Bagikan:

JAKARTA - Kepala Badan Meteorologi, Klimatologi, dan Geofisika (BMKG) Dwikorita Karnawati menyebut terdapat banyak informasi cuaca berbasis aplikasi di gawai pintar (smartphone) yang prakiraannya sering meleset karena datanya tidak bersumber dari BMKG.

"Tidak sedikit masyarakat yang menganggap data dan informasi yang diberikan berasal dari BMKG karena menampilkan informasi seputar cuaca di Indonesia, padahal setelah ditelusuri data dan informasi tersebut bersumber dari institusi di luar Indonesia, sehingga kadang kurang akurat," ujar Dwikorita dilansir ANTARA, Rabu, 18 Oktober.

Dia menekankan prakiraan cuaca di wilayah Indonesia dikeluarkan secara resmi oleh BMKG dan dapat menjadi patokan untuk masyarakat beraktivitas.

BMKG, kata dia, merupakan satu-satunya institusi resmi Indonesia yang berwenang untuk memberikan prakiraan cuaca bagi publik di Indonesia, sesuai dengan Undang-undang No. 31 tahun 2009, tentang Meteorologi, Klimatologi, dan Geofisika.

Dwikorita menyampaikan data BMKG merepresentasikan kondisi di Indonesia yang diambil dari ratusan stasiun observasi atau ribuan peralatan observasi yang tersebar di seluruh wilayah Indonesia.

"Sistem processing dan pemodelan yang digunakan pun telah di-set up sesuai dengan keunikan kondisi dan dinamika cuaca di Indonesia, sehingga hasilnya bisa jauh lebih tepat dan akurat," katanya.

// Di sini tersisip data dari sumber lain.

(** * Block-size descriptor tables of the ASTC encoder

    A shallow embedding of [Source/astcenc_block_sizes.cpp] and
    [Source/astcenc_partition_tables.cpp], and the properties of the
    block-mode decoder, the decimation tables, the partition hash and the
    partition table de-duplication that are proved about it.

    Conventions of the embedding.
    - A C [int] is a [Z]; the inputs the code is used with keep every [int]
      expression far from the 32-bit limits, so no wrap-around is written on
      them.  Stores to [uint8_t], [uint32_t] and [uint64_t] objects wrap
      explicitly ([u8], [u32], [u64]).
    - A C array is a finite map from its index (a pair or triple for a
      nested array) to the value stored; a cell that was never written is
      absent from the map.  [rd] reads a cell and yields 0 for an absent one.
    - A [for] loop over [lo <= i < hi] is [for_loop lo hi body].
    - The [float] values stored in a decimation table are all of the form
      k/16 with 0 <= k <= 16 * 255, which binary32 represents exactly; the
      model stores the numerator k (type [float16]). *)

From Stdlib Require Import ZArith List Lia Bool.
From stdpp Require Import base tactics option list list_numbers sorting gmap.

Local Open Scope Z_scope.

(** ** Machine integers and arrays *)

Definition u8 (z : Z) : Z := z mod 256.
Definition u32 (z : Z) : Z := z mod 4294967296.
Definition u64 (z : Z) : Z := z mod 18446744073709551616.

Deputi Meteorologi BMKG, Guswanto, menambahkan rendahnya tingkat akurasi prakiraan cuaca pada aplikasi non pemerintah karena prakiraannya dibuat dengan data global yang diolah dengan pemodelan matematis dan kemudian di-downscale khusus untuk wilayah Indonesia.

Data global tersebut, kata dia, merupakan data cuaca yang berasal dari negara-negara di seluruh dunia yang menjadi anggota Organisasi Meteorologi Dunia (World Meteorological Organisasi/WMO), termasuk BMKG yang selalu mengirimkan data ke WMO secara otomatis melalui jaringan komunikasi satelit, untuk dihimpun menjadi data global.

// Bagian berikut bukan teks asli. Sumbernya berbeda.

(** * Blueprint models and the deCONZ device base of Home Assistant

    A shallow embedding of
    [homeassistant/components/blueprint/models.py] (classes [Blueprint],
    [BlueprintInputs], [DomainBlueprints]) and of
    [homeassistant/components/deconz/deconz_device.py] (class
    [DeconzBase]).

    - Python values that come out of YAML are the inductive [document].
    - A Python [dict] is an association list in insertion order; the
      operations below keep the keys unique, as Python does.
    - A Python [set] of strings is a [gset string].
    - A raised exception is the [Raise] branch of [result].
    - The registry's mutable state (files on disk, the [_blueprints] cache,
      the load lock) is threaded explicitly through every operation. *)

From Stdlib Require Import Ascii.
From stdpp Require Import gmap strings list pretty.

Set Warnings "-register-all".

(** ** Python values *)

Inductive document : Type :=
  | Null
  | Bool (b : bool)
  | Num (n : Z)
  | Str (s : string)
  | Placeholder (name : string)
  | List (items : list document)
  | Mapping (entries : list (string * document)).

Abbreviation dict := (list (string * document)).

(** ** Python dictionaries *)

Fixpoint dict_get (k : string) (d : dict) : option document :=
  match d with
  | [] => None
  | (k', v) :: d' => if decide (k' = k) then Some v else dict_get k d'
  end.

(** [d[k] = v]: overwrite in place, or append a new key at the end. *)
Fixpoint dict_set (k : string) (v : document) (d : dict) : dict :=
  match d with
  | [] => [(k, v)]
  | (k', v') :: d' =>
      if decide (k' = k) then (k, v) :: d' else (k', v') :: dict_set k v d'
  end.

(** [del d[k]] on the binding [d.pop(k)] found. *)
Fixpoint dict_del (k : string) (d : dict) : dict :=
  match d with
  | [] => []
  | (k', v) :: d' => if decide (k' = k) then d' else (k', v) :: dict_del k d'
  end.

Definition dict_keys (d : dict) : list string := d.*1.

(** [{**a, **b}]: a fresh dictionary that receives the items of [a] and
    then the items of [b]. *)
Definition dict_merge (a b : dict) : dict :=
  foldl (λ acc kv, dict_set kv.1 kv.2 acc) [] (a ++ b).


(** ** Exceptions and results *)

Inductive vol_Invalid : Type := Invalid (msg : string).

Inductive invalid_detail : Type :=
  | SchemaError (err : vol_Invalid)
  | Message (msg : string).

Inductive exception : Type :=
  | InvalidBlueprint (domain : option string) (blueprint_name : option string)
      (blueprint_data : document) (detail : invalid_detail)
  | FailedToLoad (domain : string) (blueprint_name : string) (exc : exception)
  | FileAlreadyExists (domain : string) (blueprint_name : string)
  | MissingPlaceholder (domain : string) (blueprint_name : string)
      (placeholder_names : gset string)
  | InvalidBlueprintInputs (domain : string) (msg : string)
  | UndefinedPlaceholder (name : string)
  | HomeAssistantError (msg : string)
  | FileNotFoundError (filename : string)
  | FileExistsError (filename : string)
  | NotADirectoryError (filename : string)
  | IsADirectoryError (filename : string)
  | KeyError (key : string)
  | TypeError
  | AttributeError.

Inductive result (A : Type) : Type :=
  | Raise (e : exception)
  | Return (a : A).
Arguments Raise {A} e.
Arguments Return {A} a.

#[export] Instance result_ret : MRet result := λ A a, Return a.
#[export] Instance result_bind : MBind result := λ A B f m,
  match m with Raise e => Raise e | Return a => f a end.

(** [obj[key]] for a value that came out of YAML. *)
Definition getitem (obj : document) (key : string) : result document :=
  match obj with
  | Mapping entries =>
      match dict_get key entries with
      | Some v => Return v
      | None => Raise (KeyError key)
      end
  | _ => Raise TypeError
  end.

(** [obj.get(key, default)]; only dictionaries have the method. *)
Definition get_default (obj : document) (key : string) (default : document)
  : result document :=
  match obj with
  | Mapping entries =>
      Return (match dict_get key entries with Some v => v | None => default end)
  | _ => Raise AttributeError
  end.

(** [set(obj)] for a dictionary: the set of its keys.  The blueprint and
    instance schemas only let dictionaries reach this call. *)
Definition set_of_keys (obj : document) : result (gset string) :=
  match obj with
  | Mapping entries => Return (list_to_set (dict_keys entries))
  | _ => Raise TypeError
  end.

(** A value used where the schema has established a string. *)
Definition as_str (obj : document) : result string :=
  match obj with
  | Str s => Return s
  | _ => Raise TypeError
  end.

(** [sep.join(items)] *)
Fixpoint join (sep : string) (items : list string) : string :=
  match items with
  | [] => ""
  | [x] => x
  | x :: rest => x +:+ sep +:+ join sep rest
  end.

(** ** Constants of [homeassistant.const] and [blueprint.const] *)

(** Modelled from the spec: [const.py] of the blueprint component and
    [homeassistant/const.py] are not among the sources; the key names are
    the ones of the document schema and of the example scenario in the
    specification (sections 6 and 8). *)
Definition CONF_BLUEPRINT : string := "blueprint".
Definition CONF_USE_BLUEPRINT : string := "use_blueprint".
Definition CONF_DOMAIN : string := "domain".
Definition CONF_NAME : string := "name".
Definition CONF_PATH : string := "path".
Definition CONF_INPUT : string := "input".
Definition CONF_HOMEASSISTANT : string := "homeassistant".
Definition CONF_MIN_VERSION : string := "min_version".
Definition CONF_SOURCE_URL : string := "source_url".
Definition BLUEPRINT_FOLDER : string := "blueprints".

(** ** The placeholder engine, [homeassistant.helpers.placeholder] *)

Module placeholder.

(** Modelled from the spec: [helpers/placeholder.py] is not among the
    sources.  Section 4.1: [extract_placeholders] walks the whole tree
    (lists, mappings, scalars) and collects every distinct placeholder
    reference; a reference [!input name] is the node [Placeholder name]. *)
Fixpoint extract_placeholders (obj : document) : gset string :=
  match obj with
  | Placeholder name => {[ name ]}
  | List items => ⋃ (map extract_placeholders items)
  | Mapping entries => ⋃ (map (λ kv, extract_placeholders kv.2) entries)
  | _ => ∅
  end.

"Namun, perlu dipahami bahwa data dan informasi yang dikirimkan oleh BMKG hanya terbatas data dari 59 stasiun pengamatan di Indonesia yang mayoritas berasal dari Pulau Jawa dan Sumatra," paparnya.

Terbatasnya data tersebut, kata dia, tentu saja tidak mampu merepresentasikan kondisi cuaca dan iklim di seluruh wilayah Indonesia.

Kepala Pusat Meteorologi Publik BMKG, Andri Ramdhani mengatakan BMKG memiliki ribuan titik observasi yang diperlukan untuk asimilasi dan validasi model Prakiraan Cuaca di seluruh wilayah Indonesia.

Data tersebut kemudian diolah oleh para pemantau (observer) dan Prakirawan (forcaster) sebelum akhirnya disebarluaskan secara resmi oleh BMKG melalui berbagai kanal komunikasi yang dimiliki, salah satunya melalui aplikasi smartphone bernama infoBMKG.

Andri mengatakan metode pemodelan untuk prakiraan cuaca yang dilakukan BMKG adalah dengan mengintegrasikan data dari ratusan titik-titik observasi, ke dalam pemodelan matematis.

"Meski metode tersebut hampir sama dengan metode yang diterapkan oleh institusi lainnya, namun dari segi data BMKG memiliki data lebih lengkap untuk mengasimilasi atau memvalidasi model prakiraan cuaca," paparnya.

Seperti diketahui, di Google Play maupun App Store terdapat banyak aplikasi prakiraan cuaca yang tersedia, selain aplikasi resmi dari pemerintah Indonesia "Info BMKG".